Garner went from riding for Cain to riding for J. L. Holland. He then rode for Price and Corrigan who paid $25,000 for his contract. The next people he rode for were R. L. Baker, J. C. Milan, Pete Coyne, and then Moe Lowenstein. In 1921, he won the Latonia Derby on the horse Brother Bach. He gained more attention when he beat the famous horse Morvich in a race while using a then unknown horse named Surf Rider in August 1922 in Saratoga Springs, New York.

A 1923 article from The Des Moines Register stated that Garner "has ridden for every important horse racer in the country". The same article proclaimed Garner and his rival Earl Sande as the world's greatest horse racers. In November 1923, Garner and Sande raced each other at the Latonia Derby with Garner riding In Memoriam and Sande riding Zev. Despite injuring his chest and breaking his shoulder shortly before the race began, he won the race against Sande. The two of them used the same horses two weeks later at Churchill Downs in Louisville, Kentucky to race again. Garner and In Memorium were originally stated to be the winners, but it was later decided that it was a tie. In 1929, Garner won the American Classic at Arlington Park in Illinois. Garner entered the Kentucky Derby in 1929 on the horse Blue Larkspur and won fourth place. Later, Garner and Blue Larkspur won the Belmont Stakes and Blue Larkspur was named horse of the year. He won the Belmont Stakes again in 1933. He won the 1934 Kentucky Derby while riding the horse Cavalcade. Garner stated that his Kentucky Derby win with Cavalcade was the happiest day of his life.
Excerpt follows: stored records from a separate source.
(** What the rest of the program reads from the loaded data. *)
Definition usable_career_data (data : json) : Prop :=
  exists d roles,
    data = JObj d
    /\ d !! "career_roles" = Some (JArr roles)
    /\ roles <> []
    /\ Forall (fun r => is_valid_role r = true) roles.

(** Every required and preferred skill of the catalog is an ASCII string. *)
Definition ascii_skills (data : list Role) : bool :=
  forallb (fun r => forallb WholeWord.ascii_text
                      (required_skills r ++ preferred_skills r))
          data.

(** ** Catalogs used as concrete inputs *)

(** A role that lists one skill as required and again as preferred. *)
Definition backend_developer : Role :=
  {| role := "Backend Developer";
     category := "Technology";
     required_skills := ["Python"];
     preferred_skills := ["Python"];
     average_salary := ∅;
     growth_trend := {| years := []; demand_index := [] |};
     recommended_courses := [];
     experience_level := None;
     career_paths := [] |}.

(** A role whose skills end in characters that are not word characters. *)
Definition systems_programmer : Role :=
  {| role := "Systems Programmer";
     category := "Technology";
     required_skills := ["C++"];
     preferred_skills := ["C#"];
     average_salary := ∅;
     growth_trend := {| years := []; demand_index := [] |};
     recommended_courses := [];
     experience_level := None;
     career_paths := [] |}.

(** A role whose skill begins with a character that is not a word
    character. *)
Definition dotnet_developer : Role :=
  {| role := "Dotnet Developer";
     category := "Technology";
     required_skills := [".NET"];
     preferred_skills := [];
     average_salary := ∅;
     growth_trend := {| years := []; demand_index := [] |};
     recommended_courses := [];
     experience_level := None;
     career_paths := [] |}.
(** What [fit] has recorded after [n] more passes, starting at the pass of
    index [k] with [c] passes recorded so far. *)
Lemma fit_loop_history (names : list string) (x : Features) (y : list Z)
    (bs : Z) (w0 : weights) (n : nat) :
  forall (k : Z) (c : nat) (w : weights) (h : History),
    (c = 0 /\ history h = []) \/
    (0 < c /\
     PyDict.keys (history h) = PyDict.keys (epoch_logs w0 names x y bs) /\
     Forall (fun kv => length (snd kv) = c) (history h)) ->
    let h' := snd (fit_loop n k names x y bs w h) in
    epoch h' = epoch h ++ map (fun i => (k + Z.of_nat i)%Z) (seq 0 n) /\
    ((c + n = 0 /\ history h' = []) \/
     (0 < c + n /\
      PyDict.keys (history h') = PyDict.keys (epoch_logs w0 names x y bs) /\
      Forall (fun kv => length (snd kv) = c + n) (history h'))).
Proof.
  induction n as [|n IH]; intros k c w h Hh; cbv zeta.
  - simpl. rewrite app_nil_r, Nat.add_0_r. split; [reflexivity|].
    destruct Hh as [[-> Hh] | (Hc & Hk & Hlen)]; [left | right]; auto.
  - simpl fit_loop.
    set (w' := train_pass w x y bs).
    destruct (epoch_logs_keys w' names x y bs) as [Hnd _].
    assert (Hstep :
              PyDict.keys (history (on_epoch_end h k
                                      (epoch_logs w' names x y bs)))
              = PyDict.keys (epoch_logs w0 names x y bs) /\
              Forall (fun kv => length (snd kv) = S c)
                (history (on_epoch_end h k (epoch_logs w' names x y bs)))).
    { rewrite (epoch_logs_keys_same w0 w'). simpl history.
      apply history_step; [exact Hnd|].
      destruct Hh as [Hz | (Hc & Hk & Hlen)]; [now left | right].
      rewrite (epoch_logs_keys_same w' w0). auto. }
    destruct (IH (k + 1)%Z (S c) w'
                (on_epoch_end h k (epoch_logs w' names x y bs)))
      as [Hep Hhist].
    { right. split; [lia | exact Hstep]. }
    cbv zeta in Hep, Hhist. split.
    + rewrite Hep. simpl epoch. rewrite <- app_assoc. f_equal.
      simpl. rewrite Z.add_0_r. f_equal.
      rewrite <- seq_shift, map_map. apply map_ext. intros i. lia.
    + right. destruct Hhist as [[Hz _] | (_ & Hk & Hlen)]; [lia|].
      replace (c + S n) with (S c + n) by lia. split; [lia | auto].
Qed.

Lemma fit_loop_frame (names : list string) (x : Features) (y : list Z)
    (bs : Z) (w : weights) (n : nat) :
  pd_DataFrame
    (history (snd (fit_loop n 0 names x y bs w
                     {| epoch := []; history := [] |})))
  = inr (history (snd (fit_loop n 0 names x y bs w
                         {| epoch := []; history := [] |}))).
Proof.
  destruct (fit_loop_history names x y bs w n 0%Z 0 w
              {| epoch := []; history := [] |}
              (or_introl (conj eq_refl eq_refl)))
    as [_ [[_ Hempty] | (_ & _ & Hlen)]].
  - rewrite Hempty. reflexivity.
  - now apply (pd_DataFrame_same_length _ _ Hlen).
Qed.

(** With every named column present, the feature dict built is
    [feature_columns]. *)
Lemma feature_dict_columns (dataset : DataFrame) (names : list string) :
  (forall f, In f names -> df_contains dataset f = true) ->
  forall g,
    feature_dict dataset names g
    = lift (inr (feature_columns dataset names)) g.
Proof.
  unfold feature_dict, feature_columns. generalize ([] : Features).
  induction names as [|n names IH]; intros acc Hcols g; simpl.
  - reflexivity.
  - assert (Hn : df_contains dataset n = true) by (apply Hcols; now left).
    unfold df_contains, PyDict.contains in Hn.
    destruct (PyDict.get dataset n) as [col|] eqn:E; [|discriminate].
    rewrite (bind_lift_inr _ _ (PyDict.set acc n col)).
    + apply IH. intros f Hf. apply Hcols. now right.
    + rewrite feature_dict_step. unfold df_getitem, PyDict.getitem.
      now rewrite E.
Qed.
Lemma probe_error_propagates_witness :
  server_init true (ProbeRaises PermissionError) None None
  = ([EProbe], inr (OSErr PermissionError)).
Proof. apply probe_error_propagates. discriminate. Defined.

(** ** Framing of [send_message] against the handler's reading *)

Ltac nlia := zify; Z.to_euclidean_division_equations; lia.

Lemma in_range_true (lo hi c : N) : (lo <= c <= hi)%N -> in_range lo hi c = true.
Proof.
  intros [H1 H2]. unfold in_range. apply andb_true_intro; split; apply N.leb_le; assumption.
Qed.

Lemma in_range_false (lo hi c : N) : (c < lo \/ hi < c)%N -> in_range lo hi c = false.
Proof.
  intro H. unfold in_range. apply andb_false_iff.
  destruct H; [left | right]; apply N.leb_gt; assumption.
Qed.

Lemma in_range_false_inv (lo hi c : N) : in_range lo hi c = false -> (c < lo \/ hi < c)%N.
Proof.
  unfold in_range. intro H. apply andb_false_iff in H.
  destruct H as [H|H]; apply N.leb_gt in H; [left | right]; assumption.
Qed.

Lemma is_cont_true (c : N) : (128 <= c < 192)%N -> is_cont c = true.
Proof.
  intros [H1 H2]. unfold is_cont.
  apply andb_true_intro; split; [apply N.leb_le | apply N.ltb_lt]; assumption.
Qed.

Lemma ltb_false (a b : N) : (b <= a)%N -> (a <? b)%N = false.
Proof. apply N.ltb_ge. Qed.

Lemma utf8_decode_2 (b0 b1 : N) (rest : list N) :
  in_range 194 223 b0 = true -> is_cont b1 = true ->
  utf8_decode (b0 :: b1 :: rest)
  = option_map (cons ((b0 - 192) * 64 + (b1 - 128))%N) (utf8_decode rest).
Proof.
  intros H0 H1. cbn [utf8_decode].
  assert (L : (194 <= b0)%N) by (apply andb_prop in H0; apply N.leb_le, H0).
  rewrite (ltb_false b0 128), H0, H1 by lia. reflexivity.
Qed.

Lemma utf8_decode_3 (b0 b1 b2 : N) (rest : list N) :
  in_range 224 239 b0 = true ->
  in_range (if (b0 =? 224)%N then 160 else 128) (if (b0 =? 237)%N then 159 else 191) b1
    = true ->
  is_cont b2 = true ->
  utf8_decode (b0 :: b1 :: b2 :: rest)
  = option_map (cons ((b0 - 224) * 4096 + (b1 - 128) * 64 + (b2 - 128))%N)
               (utf8_decode rest).
Proof.
  intros H0 H1 H2. cbn [utf8_decode].
  assert (L : (224 <= b0)%N) by (apply andb_prop in H0; apply N.leb_le, H0).
  rewrite (ltb_false b0 128), (in_range_false 194 223 b0), H0, H1, H2 by lia.
  reflexivity.
Qed.

Lemma utf8_decode_4 (b0 b1 b2 b3 : N) (rest : list N) :
  in_range 240 244 b0 = true ->
  in_range (if (b0 =? 240)%N then 144 else 128) (if (b0 =? 244)%N then 143 else 191) b1
    = true ->
  is_cont b2 = true -> is_cont b3 = true ->
  utf8_decode (b0 :: b1 :: b2 :: b3 :: rest)
  = option_map (cons ((b0 - 240) * 262144 + (b1 - 128) * 4096
                      + (b2 - 128) * 64 + (b3 - 128))%N)
               (utf8_decode rest).
Proof.
  intros H0 H1 H2 H3. cbn [utf8_decode].
  assert (L : (240 <= b0)%N) by (apply andb_prop in H0; apply N.leb_le, H0).
  rewrite (ltb_false b0 128), (in_range_false 194 223 b0),
    (in_range_false 224 239 b0), H0, H1, H2, H3 by lia.
  reflexivity.
Qed.

Lemma utf8_decode_cp (c : N) (ns rest : list N) :
  utf8_encode_cp c = Some ns ->
  utf8_decode (ns ++ rest) = option_map (cons c) (utf8_decode rest).
Proof.
  unfold utf8_encode_cp. intro H.
  destruct (N.ltb_spec c 128) as [H1|H1].
  { injection H as <-. cbn [utf8_decode app].
    rewrite (proj2 (N.ltb_lt c 128) H1). reflexivity. }
  destruct (N.ltb_spec c 2048) as [H2|H2].
  { assert (E : ns = [192 + c / 64; 128 + c mod 64]%N) by congruence. subst ns.
    cbn [app]. rewrite utf8_decode_2;
      [ f_equal; f_equal; nlia | apply in_range_true; nlia | apply is_cont_true; nlia ]. }
  destruct (N.ltb_spec c 65536) as [H3|H3].
  { destruct (in_range 55296 57343 c) eqn:Es; [discriminate|].
    apply in_range_false_inv in Es.
    assert (E : ns = [224 + c / 4096; 128 + (c / 64) mod 64; 128 + c mod 64]%N)
      by congruence.
    subst ns. cbn [app].
    rewrite utf8_decode_3;
      [ f_equal; f_equal; nlia
      | apply in_range_true; nlia
      | | apply is_cont_true; nlia ].
    destruct (N.eqb_spec (224 + c / 4096) 224), (N.eqb_spec (224 + c / 4096) 237);
      apply in_range_true; nlia. }
  destruct (N.ltb_spec c 1114112) as [H4|H4]; [|discriminate].
  assert (E : ns = [240 + c / 262144; 128 + (c / 4096) mod 64;
                   128 + (c / 64) mod 64; 128 + c mod 64]%N) by congruence.
  subst ns. cbn [app]. rewrite utf8_decode_4;
    [ f_equal; f_equal; nlia
    | apply in_range_true; nlia
    | | apply is_cont_true; nlia | apply is_cont_true; nlia ].
  destruct (N.eqb_spec (240 + c / 262144) 240), (N.eqb_spec (240 + c / 262144) 244);
    apply in_range_true; nlia.
Qed.

Lemma bytes_of_N_to_N (ns : list N) (b : list byte) :
  bytes_of_N ns = Some b -> map Byte.to_N b = ns.
Proof.
  revert b; induction ns as [|n r IH]; intros b H; simpl in H.
  - injection H as <-. reflexivity.
  - destruct (Byte.of_N n) as [x|] eqn:E1; [|discriminate].
    destruct (bytes_of_N r) as [bs|] eqn:E2; [|discriminate].
    injection H as <-. simpl. rewrite (Byte.to_of_N n E1), (IH bs eq_refl).
    reflexivity.
Qed.

(** [bytes.decode()] undoes [str.encode()]. *)
Lemma decode_encode (s : pystr) (b : list byte) : encode s = Some b -> decode b = Some s.
Proof.
  unfold decode. revert b; induction s as [|c r IH]; intros b H; simpl in H.
  - injection H as <-. reflexivity.
  - destruct (utf8_encode_cp c) as [ns|] eqn:E1; [|discriminate].
    destruct (encode r) as [bs|] eqn:E2; [|discriminate].
    destruct (bytes_of_N ns) as [b0|] eqn:E3; [|discriminate].
    injection H as <-. rewrite map_app, (bytes_of_N_to_N ns b0 E3).
    rewrite (utf8_decode_cp c ns _ E1), (IH bs eq_refl). reflexivity.
Qed.

Lemma lstrip_snoc_space (l : list byte) (w : byte) :
  py_isspace w = true ->
  lstrip (l ++ [w]) = if forallb py_isspace l then [] else lstrip l ++ [w].
Proof.
  intro Hw. induction l as [|x l IH]; simpl.
  - rewrite Hw. reflexivity.
  - destruct (py_isspace x); simpl; [exact IH | reflexivity].
Qed.

(** Trailing whitespace does not change [bytes.strip()]. *)
Lemma strip_snoc_space (l : list byte) (w : byte) :
  py_isspace w = true -> strip (l ++ [w]) = strip l.
Proof.
  intro Hw. unfold strip. rewrite (lstrip_snoc_space l w Hw).
  destruct (forallb py_isspace l) eqn:E.
  - rewrite (lstrip_all_space l E). reflexivity.
  - rewrite rev_app_distr. simpl. rewrite Hw. reflexivity.
Qed.

(** A text message that encodes and has no surrounding whitespace is
    framed by [send_message] as its encoding followed by a newline, and the
    handler's [strip] and [decode] of that frame give back the same text:
    the newline framing is transparent to the server. *)
Theorem send_frame_read_back (s : pystr) (b : list byte) (expect_reply : bool)
    (replies : list (list byte)) :
  encode s = Some b -> strip b = b ->
  fst (send_message (MStr s) expect_reply None replies) = Some (b ++ [x0a]) /\
  decode (strip (b ++ [x0a])) = Some s.
Proof.
  intros He Hs. split.
  - unfold send_message. simpl. rewrite He. reflexivity.
  - rewrite strip_snoc_space by reflexivity. rewrite Hs. apply decode_encode, He.
Qed.

Lemma send_frame_read_back_witness :
  fst (send_message (MStr data_req) true None []) = Some (removelast bytes_req ++ [x0a]) /\
  decode (strip (removelast bytes_req ++ [x0a])) = Some data_req.
Proof. apply send_frame_read_back; vm_compute; reflexivity. Defined.

(** The proxy's reply loop concatenates the decoded chunks it receives up
    to and including the first one whose last byte is a newline, and reads
    nothing after it. *)
Theorem read_reply_accumulates (rv : pystr) (chunks : list (list byte)) (ds : list pystr)
    (final : list byte) (t : pystr) (rest : list (list byte)) :
  Forall2 (fun c d => decode c = Some d) chunks ds ->
  Forall (fun c => exists b, last_byte c = Some b /\ b <> x0a) chunks ->
  decode final = Some t -> last_byte final = Some x0a ->
  read_reply rv (chunks ++ final :: rest) = Some (inl (rv ++ List.concat ds ++ t)).
Proof.
  intros H2 H1 Hf Hl. revert rv H1.
  induction H2 as [|c d cs ds' Hcd _ IH]; intros rv H1; simpl.
  - rewrite Hf, Hl. reflexivity.
  - inversion H1 as [|? ? [b [Hb Hne]] H1']; subst.
    rewrite Hcd, Hb.
    destruct (Byte.eqb b x0a) eqn:E; [apply Byte.byte_dec_bl in E; contradiction|].
    rewrite (IH (rv ++ d) H1'), <- !app_assoc. reflexivity.
Qed.

Lemma read_reply_accumulates_witness :
  read_reply [] [[x7b]; [x7d; x0a]; [xff]] = Some (inl ([] ++ List.concat [[123%N]] ++ [125%N; 10%N])).
Proof.
  apply (read_reply_accumulates [] [[x7b]] [[123%N]] [x7d; x0a] [125%N; 10%N] [[xff]]).
  - repeat constructor.
  - repeat constructor. exists x7b. split; [reflexivity | discriminate].
  - reflexivity.
  - reflexivity.
Defined.

(** ** The wallet command line *)

Section CliProperties.

Import WalletCli.
Local Open Scope string_scope.


(** A command wrapped by [handle_exceptions] that raises ends with
    [ctx.exit(code=1)] exactly when the exception has no [message]
    attribute; an exception that has one (as the daemon's error responses
    have) escapes the wrapper as [UnboundLocalError] instead. *)
Theorem handle_exceptions_outcome {A : Type} (custom_msg : string) (has_handlers : bool)
    (e : cli_exc) :
  snd (handle_exceptions (A:=A) custom_msg has_handlers (inr e))
  = match e_message e with None => WExit 1 | Some _ => WRaise UnboundLocalError end.
Proof.
  destruct e as [[m|] s]; simpl; [|reflexivity].
  destruct (String.eqb m lock_timeout_message); reflexivity.
Qed.

(** [handle_exceptions] prints an error on the terminal only when the
    logger has no handlers and the exception has no [message] attribute;
    the text is [str(e)], prefixed by the custom message when there is one. *)
Theorem handle_exceptions_echo {A : Type} (custom_msg : string) (has_handlers : bool)
    (e : cli_exc) (m : string) :
  In (Echo m) (fst (handle_exceptions (A:=A) custom_msg has_handlers (inr e))) <->
  has_handlers = false /\ e_message e = None /\
  m = (if String.eqb custom_msg "" then e_str e else custom_msg ++ ": " ++ e_str e).
Proof.
  destruct e as [[msg|] s]; simpl.
  - destruct (String.eqb msg lock_timeout_message); simpl;
      split; [intros [H|[]]; discriminate | intros [_ [H _]]; discriminate
             | intros [] | intros [_ [H _]]; discriminate].
  - destruct has_handlers; simpl.
    + split; [intros [H|[H|[]]]; discriminate | intros [H _]; discriminate].
    + split.
      * intros [H|[H|[H|[]]]]; try discriminate. injection H as <-. auto.
      * intros [_ [_ ->]]. right; right; left. reflexivity.
Qed.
When asked what he considered the best horse that he has ever ridden by The Brooklyn Daily Eagle in 1929, Garner said, "I have ridden a number of fast horses - Polydor, Miss Joy, Iron Mask, Pan Zaretta, Rockminster and others. But Blue Larkspur, I'm certain, is the best horse I ever rode over a distance of ground." During his lifetime, Garner rode in 8,128 races and won 1,346 of them.

==Death==
Garner had two heart attacks on October 28, 1936, and then had his third one on the same day at St. Elizabeth Hospital in Covington, Kentucky after competing earlier in the day at River Downs racetrack near Cincinnati, Ohio. The third blood clot of the heart killed Garner at 37 years old. Garner was buried at Linden Grove Cemetery in Covington, Kentucky.

In 1954, Garner was put in the Des Moines Register Sports Hall of Fame. In 1969, he was posthumously inducted into the National Museum of Racing and Hall of Fame. On September 9, 1995, Garner's great-granddaughter Karen O' Brien said in a speech to the Northern Kentucky University literature class that she was in, "I know most of you have heard of, and some of you might have attended at least one Derby. Although I doubt that any of you have ever heard of Mack Garner, I am proud to tell you that he was my great-grandfather."